At the same time, however, it has been treated in a particularly authoritarian manner by the authorities of the State, which has a Republican governor, Barry Kemp. The highlight was the murder on January 15 of one of the people who defended the forest by living there, 26-year-old Manuel Teran, better known by the nickname Tortuguita (little turtle). Police claimed that Teran fired first at the officers and that they have evidence, but several of the other protesters insisted that Teran was not armed.
This event caused great reactions, while the response from the State authorities was for Governor Kemp to issue an executive order declaring a state of emergency due to “unlawful assemblies, open threats of violence, disturbance of the public peace and danger to persons and property”.
Prosecutions for terrorism
But, apart from these moves, the decision was preceded by two different moments of protesters who had been involved in the demonstrations against the police training center and who were accused in one case of throwing stones and bottles at police officers and in the other of burning a police car and they broke windows, to be prosecuted above all others for “domestic terrorism”. A total of 18 protesters face such charges.

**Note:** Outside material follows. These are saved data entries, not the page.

(* ===== verification/Embed.v ===== *)
(** * Embedded applications (turbine-core/build.rs and turbine-core/src/embed.rs)

    The build packs the files of an application into a tar archive that becomes
    part of the binary; the server unpacks it into a directory and serves it from
    there. Compression is the parameter. The file system is a map from paths, as
    lists of names from the root, to directories and files; there are no symbolic
    links in it, and the directory that is unpacked into is given by its
    canonical path. *)

From S2P Require Import Prelude Utf8 RustStr PathGuard.

(** ** The archive *)

(** An entry of a directory; [Other] is what is neither a directory nor a file
    that can be read. *)
#[local] Unset Elimination Schemes.
Inductive node :=
| File (content : bytes)
| Dir (entries : list (bytes * node))
| Other.
#[local] Set Elimination Schemes.

Section node_ind.
Context (P : node → Prop).
Context (P_File : ∀ c, P (File c)) (P_Other : P Other).
Context (P_Dir : ∀ es, Forall (λ e, P e.2) es → P (Dir es)).

Fixpoint node_ind (n : node) : P n :=
  match n with
  | File c => P_File c
  | Dir es =>
      P_Dir es ((fix go es := match es return Forall (λ e, P e.2) es with
                              | [] => Forall_nil_2 _
                              | e :: es => Forall_cons_2 _ e es (node_ind e.2) (go es)
                              end) es)
  | Other => P_Other
  end.
End node_ind.

(** Octal digits, without leading zeros. *)
Fixpoint oct_digits (fuel : nat) (v : Z) (acc : bytes) : bytes :=
  match fuel with
  | O => acc
  | S fuel' =>
      let acc := as_u8 (48 + v `mod` 8) :: acc in
      if v <? 8 then acc else oct_digits fuel' (v / 8) acc
  end.

(** [format!("{:0w$o}", v)] *)
Definition oct_padded (w : nat) (v : Z) : bytes :=
  let s := oct_digits (S (Z.to_nat (Z.log2 v))) v [] in replicate (w - length s) x30 ++ s.

(** A field of the header; [copy_from_slice] panics when the lengths differ. *)
Definition tar_field (n : nat) (s : bytes) : option bytes :=
  if decide (length s = n) then Some s else None.

Definition byte_sum (s : bytes) : Z := foldr (λ b acc, u8 b + acc) 0 s.

Definition zeros (n : nat) : bytes := replicate n x00.

(** The block that describes an entry. *)
Definition write_tar_header (mtime : Z) (name : bytes) (size : Z) (type_flag : byte) : option bytes :=
  let name_field := take 100 name ++ zeros (100 - length name) in
  let mode := if decide (type_flag = x35) then lit "0000755" else lit "0000644" in
  size_field ← tar_field 12 (oct_padded 11 size ++ [x00]);
  mtime_field ← tar_field 12 (oct_padded 11 mtime ++ [x00]);
  let before := name_field ++ mode ++ [x00] ++ lit "0001000" ++ [x00] ++ lit "0001000" ++ [x00] ++
                size_field ++ mtime_field in
  let after := [type_flag] ++ zeros 100 ++ lit "ustar" ++ [x00] ++ lit "00" ++ zeros 247 in
  let checksum := byte_sum (before ++ lit "        " ++ after) in
  cksum_field ← tar_field 8 (oct_padded 6 checksum ++ [x00; x20]);
  Some (before ++ cksum_field ++ after).

Definition padding (size : Z) : nat := Z.to_nat ((512 - size `mod` 512) `mod` 512).

(** Hidden files and some directories are left out. *)
Definition left_out (relative : bytes) : bool :=
  starts_with (lit ".") relative || contains (lit "/.") relative ||
  bool_decide (relative = lit "node_modules") || starts_with (lit "node_modules/") relative ||
  bool_decide (relative = lit ".git") || starts_with (lit ".git/") relative.

Definition child (dir name : bytes) : bytes := if decide (dir = []) then name else dir ++ slash :: name.

Fixpoint concat_all {A} (f : A → option bytes) (l : list A) : option bytes :=
  match l with
  | [] => Some []
  | x :: l => a ← f x; b ← concat_all f l; Some (a ++ b)
  end.

Section archive.
(** The clock, when an entry is written. *)
Context (mtime : bytes → Z).

(** What is written for one entry; [None]: the build panics. *)
Fixpoint pack_node (path : bytes) (n : node) : option bytes :=
  let relative := from_utf8_lossy path in
  if left_out relative then Some []
  else match n with
       | Dir entries =>
           h ← write_tar_header (mtime relative) (relative ++ [slash]) 0 x35;
           b ← concat_all (λ '(name, n), pack_node (child path name) n) entries;
           Some (h ++ b)
       | File content =>
           h ← write_tar_header (mtime relative) relative (zlen content) x30;
           Some (h ++ content ++ zeros (padding (zlen content)))
       | Other => Some []
       end.

Definition pack_directory (entries : list (bytes * node)) : option bytes :=
  concat_all (λ '(name, n), pack_node (child [] name) n) entries.

Definition pack_tar (entries : list (bytes * node)) : option bytes :=
  b ← pack_directory entries; Some (b ++ zeros 1024).
End archive.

Terrorism as a crime in the US has traditionally been covered by federal authorities and corresponding federal legislation, and usually such prosecutions have been initiated by the US Department of Justice. However, since 9/11 34 States have passed laws making acts of terrorism or aiding and abetting terrorism a felony at the State level. The State of Georgia passed the relevant law in 2017 and according to it the crime of “domestic terrorism” (domestic terrorism) was defined as the commission of any felony with the purpose of “intimidating the population” or attempting to “alter, change, or force the government’s policy”.
This very broad definition meant that throwing rocks at police cars or occupying a tree house wearing a mask and camouflage could now be considered an act of terrorism.
As Atlanta Police Chief Darrin Shirbaum said, “It doesn’t take a scientist or a lawyer to tell you that breaking windows and setting fires is not protest — it’s terrorism.”
The authoritarian escalation
Such incidents underscore the overall authoritarian turn in the US on which there appears to be a cross-party consensus.
Traditionally, in recent years it has been mostly Republicans who have mostly tried to get even tougher on protesters culminating in how they have dealt with protests against police brutality. At the time, Democrats tended to react and defend the right to protest and civil disobedience, reacting to efforts to criminalize participation in protests.
But things seem to have changed with the events of January 6, 2021, when a mob of Donald Trump supporters attempted to storm the Capitol. This fact also pushed the Democrats to become followers of the view that dynamic demonstrations should also be included in “domestic terrorism”. It is against this background that President Biden formulated a particularly broad definition of “domestic terrorism” starting with mass racist hate crimes and the action of various far-right “militias” and ending with those who “violently oppose capitalism, the corporate globalization and the institutions that govern it”.
And it is possible that the effort of the Democrats to pass a relevant law that would expand the scope of action of the federal security authorities in relation to “domestic terrorism” was blocked by the Republicans in the Senate, but at the same time, as the example of Georgia shows at the State level , Republicans had no problem using such legislation to label protesters as “terrorists.”
However, the US has a fairly long tradition of treating vigorous protest as “terrorism”, most notably how the federal authorities have treated vigorous animal rights movements that have been used as laboratory animals, as well as other parts of the environmental movement. .
However, the Georgia example shows the problems that arise when the definition of terrorism is broadened to include practices such as throwing rocks at police.